Random notes on database features, code, practice, optimization and techniques.
Many times, when they come to me with a particular SQL tuning issue, developers are well armed with the "explain plan" information. These days it's really easy to see the "explain plan" output (the plan that optimizer is supposed to take to execute the statement) thanks to client-end defvelopment tools like TOAD etc. Actually you don't even have to execute the SQL statement to see the plan. The pain is, often these tools put a scary
red highlights on the likes of
full table scans,
cartesian joins etc etc.
So often developers come and the conversation that follows is like -
Developer : "Hey! The SQL for rolling-up cost on the dashboard is superslow. Ummmm..I guess it's doing a full table scan. Plus,
I guess, there's some kind of weird
cartesian join going on there."
(Why do they say "I guess" so many times anyways?)
Well, well! This is one episode of "Friends" that would be called "Where they knew why there was a problem but were wrong (and say similar things again in future!)".
During mid-90s people tuned by ratios. A ratio looked good and the system got a high grade of reliability. Imagine, if a pilot's blood alcohol test is ratio-based what will happen. Say, you legistate a rule that if the pilot's blood alcohol level is lower than 1/10th of the average of the passengers he could be allowed to fly. Yeah, right! Good luck to your honeymoon flight to Hawaii!! Ratios, IMHO, are best used in presentation to people who are not actually doing the work. You being a CEO presenting the business facts to wall street types should use ratios. But try telling your employees something like "the average pay hike last year was 11% more than the industry median..". Good luck again! Ratios are no-no for field.
Then came the "symptom based" tuning. Run a bunch of scripts, figure out waits, resource crunches and accordingly, add resources. Then buy expensive monitoring software. Design changes? Oh yeah! let's go J2EE "
based". The underlying core database code got left out of the whole thing. "Full table scans should be fixed" is one of the symptoms that's very high on this group's target list.
I have only one word to them. Evolve!
However, as the heading tells, EXPLAIN PLAN - specially those from
TOOLS could often be wrong. Not only they could be different from the real execution path of the statement but they could be different from execution plan derived from other tools (like, SQLPlus).
Don't believe me?
See this. Here explain plans differed between SQL*Plus and a monitoring tool because the tool was using character string by default for all bind variables!!

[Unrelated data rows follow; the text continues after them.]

(** * pytermgui.parser: markup and ANSI tokenizers, and the converters between them

    A shallow embedding of [src/pytermgui/parser.py].  Python [str] values are
    modelled as lists of characters ([list ascii]: the code points below 256,
    with Python's Unicode predicates at those points); generators are modelled
    by the list of tokens they yield together with the exception, if any, that
    ends the iteration; exceptions are an explicit error type. *)

From Stdlib Require Import List Bool Arith Lia ZArith.
From Stdlib Require Import Strings.Ascii Strings.String.
From Stdlib Require Import Numbers.DecimalString Numbers.DecimalNat.
Import ListNotations.

(** Python [str]. *)
Definition str := list ascii.

(** A string literal. *)
Definition lit (s : string) : str := list_ascii_of_string s.

(** ** The Python built-ins the parser uses *)
Module Py.

Definition str_eqb (a b : str) : bool :=
  if list_eq_dec ascii_dec a b then true else false.

Definition opt_str_eqb (a b : option str) : bool :=
  match a, b with
  | None, None => true
  | Some x, Some y => str_eqb x y
  | _, _ => false
  end.

(** [s.startswith(p)] *)
Fixpoint startswith (s p : str) : bool :=
  match p, s with
  | [], _ => true
  | _ :: _, [] => false
  | c :: p', d :: s' => Ascii.eqb c d && startswith s' p'
  end.

(** [s.endswith(p)] *)
Definition endswith (s p : str) : bool := startswith (rev s) (rev p).

(** [s[a:b]] for [0 <= a] and [0 <= b]. *)
Definition slice (s : str) (a b : nat) : str := firstn (b - a) (skipn a s).

(** [s[a:]] *)
Definition slice_from (s : str) (a : nat) : str := skipn a s.

(** [s.count(c)] for a one-character [c]. *)
Definition count (s : str) (c : ascii) : nat :=
  List.length (filter (Ascii.eqb c) s).
(** * Student Rep Portal: persistence and data-exchange model

    A shallow embedding of [src/App.jsx], in this order:

    - [JSON] values and the two platform functions the program calls on
      them, [JSON.stringify] and [JSON.parse], after ECMA-262;
    - the browser state the program touches ([localStorage] and its
      quota, [alert], [location.reload]) and a small state-and-exception
      monad;
    - the functions of [App.jsx], under their own names;
    - the vocabulary of the specification;
    - the properties of the JSON functions, then those of the program.

    What the model leaves out.  A string stands for its UTF-8 encoding,
    so a surrogate that is not part of a pair has no counterpart, and
    [JSON_parse] rejects its escape.  A number is an IEEE double, held as
    the shortest decimal that denotes it: [JSON_parse] rounds a literal to
    the nearest double and [Number::toString] prints that decimal.  Minus
    zero is not told from zero; the program does not tell them apart
    either. *)

From Stdlib Require Import ZArith NArith Ascii String List Lia.
From Stdlib Require Import DecimalFacts DecimalPos DecimalN.
From stdpp Require Import base option list gmap strings.

Set Warnings "-register-all".
Local Open Scope Z_scope.

(** ** JSON values *)

(** A text is a sequence of code units. *)
Abbreviation text := (list ascii).

(** A finite number is written as a decimal: [JNum n] is the integer [n],
    and [JDec m k] the number [m / 10^k] that is not an integer ([m] is
    not a multiple of 10).  The decimal stands for the double nearest to
    it, and [valid] below keeps to the decimals that [Number::toString]
    prints, one for each double.  [JInf] is [Infinity] or [-Infinity],
    which [JSON.parse] returns for a literal beyond the doubles.  [JObj]
    lists the own properties of an object in the order
    [OrdinaryOwnPropertyKeys] enumerates them. *)
Inductive JSON : Type :=
| JNull
| JBool (b : bool)
| JNum (n : Z)
| JDec (m : Z) (k : positive)
| JInf (negative : bool)
| JStr (s : string)
| JArr (xs : list JSON)
| JObj (kvs : list (string * JSON)).

Abbreviation Obj := (list (string * JSON)).

(** Induction principle that reaches below arrays and objects. *)
Section JSON_induction.
Variable P : JSON -> Prop.
Hypothesis Hnull : P JNull.
Hypothesis Hbool : forall b, P (JBool b).
Hypothesis Hnum : forall n, P (JNum n).
Hypothesis Hdec : forall m k, P (JDec m k).
Hypothesis Hinf : forall negative, P (JInf negative).
Hypothesis Hstr : forall s, P (JStr s).
Hypothesis Harr : forall xs, Forall P xs -> P (JArr xs).
Hypothesis Hobj : forall kvs, Forall (fun kv => P (snd kv)) kvs -> P (JObj kvs).
Fixpoint rstrip_with (space : ascii → bool) (s : string) : string :=
  match s with
  | EmptyString => EmptyString
  | String c s' =>
      let r := rstrip_with space s' in
      if space c && negb (nonempty r) then EmptyString else String c r
  end.

(** [s.strip()] *)
Definition strip (s : string) : string := rstrip_with isspace (lstrip_with isspace s).

Fixpoint all (p : ascii → bool) (s : string) : bool :=
  match s with
  | EmptyString => true
  | String c s' => p c && all p s'
  end.

(** [str(n)] for a natural number. *)
Definition of_N (n : N) : string := NilEmpty.string_of_uint (N.to_uint n).

(** [str(z)] for an integer. *)
Definition of_Z (z : Z) : string :=
  if z <? 0 then String "-" (of_N (Z.to_N (- z))) else of_N (Z.to_N z).

Fixpoint zeros (n : nat) : string :=
  match n with
  | O => EmptyString
  | S n' => String "0" (zeros n')
  end.

(** Left padding with ['0'] up to a minimum width, the [0w] of a format
    specification: longer strings are left as they are. *)
Definition zfill (width : nat) (s : string) : string :=
  zeros (width - String.length s) +:+ s.

(** ASCII lower-casing, as the C library does it. *)
Definition lower (c : ascii) : ascii :=
  let n := nat_of_ascii c in
  if ((65 <=? Z.of_nat n) && (Z.of_nat n <=? 90)) then ascii_of_nat (n + 32) else c.

Fixpoint lowers (s : string) : string :=
  match s with
  | EmptyString => EmptyString
  | String c s' => String (lower c) (lowers s')
  end.

Definition upper (c : ascii) : ascii :=
  let n := nat_of_ascii c in
  if ((97 <=? Z.of_nat n) && (Z.of_nat n <=? 122)) then ascii_of_nat (n - 32) else c.

(** [s.capitalize()] on ASCII text, for header names. *)
Definition capitalize (s : string) : string :=
  match s with
  | EmptyString => EmptyString
  | String c s' => String (upper c) (lowers s')
  end.

End Str.
(** * TwitchDropsMiner: the orchestrator of [twitch.py]

    A shallow embedding of the [Twitch] class: the orchestration state machine
    ([run]), the watch loop and its progress reconciliation, the channel
    ranking, the inventory refresh, session validation and the retrying
    request wrapper, followed by the properties proved about them.

    Conventions.
    - Python [int] is [Z]; a [dict] is a [gmap]; an [OrderedDict] whose order
      is observable is an association list; [None]-able values are [option].
    - Objects that are mutated through several references (the [TimedDrop]s,
      reachable from [self._drops] and from every campaign of
      [self.inventory]) live in an object store [heap], and the references
      are indices into it.
    - Code that awaits or raises runs in the monad [M]: state passing over the
      [Twitch] record with an exception result.  Effects on the outside world
      are appended to the [effects] trace of the record.
    - What the classes of [inventory.py], [channel.py], [websocket.py],
      [gui.py] and [constants.py] compute is not part of [twitch.py]; the
      predicates of the inventory are the operations of the class
      [InventoryAPI], the two constants are the fields of [Constants]. *)

From stdpp Require Import base option list gmap strings sorting pretty.
From Stdlib Require Import ZArith Lia.

Local Open Scope Z_scope.

(* ===================================================================== *)
(** * Part I: the embedding                                              *)
(* ===================================================================== *)

(** ** Python built-ins used by the code *)

Section PyBuiltins.
Context {A : Type}.

(** One insertion step of a stable sort: [x], which preceded every element of
    [l] in the input, stays in front of the elements with an equal key. *)
Fixpoint insert_by (key : A → Z) (x : A) (l : list A) : list A :=
  match l with
  | [] => [x]
  | y :: l' =>
      if bool_decide (key x ≤ key y) then x :: y :: l'
      else y :: insert_by key x l'
  end.

(** [sorted(l, key=key)] and [l.sort(key=key)]: Python's sort is stable, and
    a stable sort is determined by its input and its key. *)
Definition sorted_by (key : A → Z) (l : list A) : list A :=
  foldr (insert_by key) [] l.

(** [sorted(l, key=key, reverse=True)]: descending keys; the [reverse] flag
    keeps the original order of elements with equal keys. *)
Definition sorted_by_rev (key : A → Z) (l : list A) : list A :=
  sorted_by (λ a, - key a) l.

(** [l[k:]] for an integer [k]; a negative [k] counts from the end. *)
Definition slice_from (l : list A) (k : Z) : list A :=
  if bool_decide (0 ≤ k) then drop (Z.to_nat k) l
  else drop (Z.to_nat (Z.of_nat (length l) + k)) l.

(** [l[:k]] for an integer [k]; a negative [k] counts from the end. *)
Definition slice_to (l : list A) (k : Z) : list A :=
  if bool_decide (0 ≤ k) then take (Z.to_nat k) l
  else take (Z.to_nat (Z.of_nat (length l) + k)) l.

(** The order a stable sort by [key] makes of an order [R] that its input
    respects: the key decides, and [R] decides between equal keys. *)
Definition then_by (key : A → Z) (R : relation A) : relation A :=
  λ a b, key a < key b ∨ (key a = key b ∧ R a b).
End PyBuiltins.

(** [bool] keys compare as the integers 0 and 1. *)
Definition int_of_bool (b : bool) : Z := if b then 1 else 0.

(** ** Data model *)

(** [State] of [constants.py]: the members that [twitch.py] names. *)
Inductive State :=
  | IDLE | INVENTORY_FETCH | GAMES_UPDATE | CHANNELS_CLEANUP
  | CHANNELS_FETCH | CHANNEL_SWITCH | EXIT.

Global Instance State_eq_dec : EqDecision State.
Proof. solve_decision. Defined.
(** Some occurrence of [x] comes before some occurrence of [g]. *)
Fixpoint precedes (x g : Z) (l : list Z) : bool :=
  match l with
  | [] => false
  | y :: rest => ((y =? x) && existsb (Z.eqb g) rest) || precedes x g rest
  end.

(** A bucket in queue order: join times never decrease. *)
Definition fifo (q : Queue) (type : Z) : Prop :=
  StronglySorted
    (fun x y => JoinTime (groups q x) <= JoinTime (groups q y))
    (m_QueuedGroups q type).

(** A queue of four groups, two in each of the buckets 0 and 1. *)
Definition sample_groups (h : Z) : GroupQueueInfo :=
  {| teamId := (if h <=? 2 then 0 else 1);
     GroupType := (if h <=? 2 then 0 else 1);
     JoinTime := 100 * h |}.

Definition sample_queue : Queue :=
  {| groups := sample_groups;
     m_QueuedGroups :=
       fun t => if t =? 0 then [1; 2] else if t =? 1 then [3; 4] else [];
     m_SelectionPools := fun _ => [] |}.

Definition sample_selected : list Solo3v3.Candidate :=
  map (fun h => {| Solo3v3.group := h; Solo3v3.player := h;
                   Solo3v3.role := Solo3v3.MELEE; Solo3v3.mmr := 1500 |})
    [1; 2; 3; 4].

(** Group 1 joined when group 3 did. *)
Definition tied_groups (h : Z) : GroupQueueInfo :=
  {| teamId := (if h <=? 2 then 0 else 1);
     GroupType := (if h <=? 2 then 0 else 1);
     JoinTime := (if h =? 1 then 300 else 100 * h) |}.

What I am trying to say is, in some cases, none of these could actually be the
real execution plan of the statement. The real execution plan of a statement can only be gotten from
tkprof-ing the trace file (from 9i onwards, the execution path is shown by default after
tkprof-ing a trace file). Note, that we have an "explain" option for tkprof -- and that's really the same as EXPLAIN PLAN in SQL*Plus, i.e., could really be misleading and different from the real one.
Here's what the
Oracle Manual says about Explain Plan statement -
"
With the query optimizer, execution plans can and do change as the underlying optimizer inputs change. EXPLAIN
PLAN
output shows how Oracle runs the SQL statement when the statement was explained. This can differ from the plan during actual execution for a SQL statement, because of differences in the execution environment and explain plan environment."
Three key phrases here -
(a) how Oracle runs (for clarity, should be "
would probably have run") the SQL
(b) This can differ from the plan during actual execution
(c) 'because of differences in the ..environments'
So what could change between the "real execution environment" and the "explain plan environment"?
(1) To start, let's say the 'sort area size' or 'hash area size'. After 9i, they are governed by 'workarea_size_policy'. If it's set to AUTO -- Oracle will allocate and de-allocate session memory for sorting, hashing etc to sessions dynamically. That will be a part of the afore-mentioned "environment" change.
(2) For example, a higher value of the parameter "optimizer_dynamic_sampling", for example, analyzes the structure dynamically in run-time. Thus the explain plan - which is derived without actually executing the SQL - could vary from the real plan in the trace file.
(3) The SQL could be aged out of the shared pool
(4) The object could have been re-analyzed, changed or another session or system level parameter that affectes execution path may have been changed in between, and many many other things.
So, EXPLAIN PLAN really is an indicator of how things are supposed to happen.
To see how things actually did happen one should always either
(a) Trace the SQL / Session and do a "tkprof" (without the EXPLAIN option)
or,
(b) (from Oracle 9i and above only), use the
V$SQL_PLAN data dictionary view, if the SQL is still in V$SQLAREA (Shared Pool).
In a nutshell, beware of just looking at the EXPLAIN PLAN and take an uninformed decision to fix your problem.